Work instruction
Exactly the lines below from the one with "destruct (for_range_inv (fun" up to and including the one with "- intros i h" make up the answer, with nothing else added.

Segment Start: Stored data

(** Destroying the list releases each of its blocks. *)
Lemma cow_destroy_spec s L :
  cow_rep s L -> (forall i p b, block_at s i p b -> ref_count b = 1) ->
  exists h, cow_list_destroy s = Some h /\
    forall q, h !! q = if bool_decide (q ∈ take (Z.to_nat (bcount s)) (blocks (cs_list s))) then None else cs_heap s !! q.
Proof.
  intros [H _ _ _ _ _] Hone. unfold cow_list_destroy. pose proof (cw_le _ H) as Hle. pose proof (cw_len _ H) as Hlen.
  destruct (for_range_inv (fun i h => forall q, h !! q = if bool_decide (q ∈ take (Z.to_nat i) (blocks (cs_list s))) then None else cs_heap s !! q)
    0 (bcount s) (fun i h => p ← zget (blocks (cs_list s)) i; block_release h p) (cs_heap s)) as (h & -> & Hh); [lia| | |by exists h].
  - intros q. rewrite bool_decide_eq_false_2; [done|]. apply not_elem_of_nil.
  - intros i h Hi Hh. destruct (cw_blk _ H i Hi) as (p & b & Hb). pose proof Hb as (Hp & Hp0 & Hpb & _ & Hbr). rewrite Hp. cbn [mbind option_bind].
    assert (forall j : nat, (j < Z.to_nat i)%nat -> blocks (cs_list s) !! j <> Some p) as Hnot.
    { intros j Hj Hjp. assert (Z.of_nat j = i); [|lia]. eapply (cw_inj _ H); [lia|done| |exact Hp].
      unfold zget. destruct (Z.ltb_spec (Z.of_nat j) 0); [lia|]. by rewrite Nat2Z.id. }
    assert (p ∉ take (Z.to_nat i) (blocks (cs_list s))) as Hnt.
    { intros (j & Hj)%list_elem_of_lookup. apply lookup_take_Some in Hj as [Hj Hlt]. by apply Hnot in Hj. }
    destruct (block_release_spec h p b) as (h' & E & Hh' & Hdel); [by rewrite Hh, bool_decide_eq_false_2|done|done|].
    exists h'. split; [done|]. intros q. rewrite (Hdel (Hone _ _ _ Hb)).
    assert (blocks (cs_list s) !! Z.to_nat i = Some p) as Hp' by (unfold zget in Hp; case_if_in Hp; [done|exact Hp]).
    replace (Z.to_nat (i + 1)) with (S (Z.to_nat i)) by lia. rewrite (take_S_r _ _ _ Hp'). destruct (decide (p = q)) as [<-|Hne].
    + rewrite lookup_delete_eq, bool_decide_eq_true_2; [done|]. apply elem_of_app. right. by apply list_elem_of_singleton.
    + rewrite lookup_delete_ne, Hh by done. apply (f_equal (fun b : bool => if b then None else cs_heap s !! q)).
      apply bool_decide_ext. rewrite elem_of_app, list_elem_of_singleton. naive_solver.
Qed.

Segment End: Stored data

Answer space
  destruct (for_range_inv (fun i h => forall q, h !! q = if bool_decide (q ∈ take (Z.to_nat i) (blocks (cs_list s))) then None else cs_heap s !! q)
    0 (bcount s) (fun i h => p ← zget (blocks (cs_list s)) i; block_release h p) (cs_heap s)) as (h & -> & Hh); [lia| | |by exists h].
  - intros q. rewrite bool_decide_eq_false_2; [done|]. apply not_elem_of_nil.
  - intros i h Hi Hh. destruct (cw_blk _ H i Hi) as (p & b & Hb). pose proof Hb as (Hp & Hp0 & Hpb & _ & Hbr). rewrite Hp. cbn [mbind option_bind].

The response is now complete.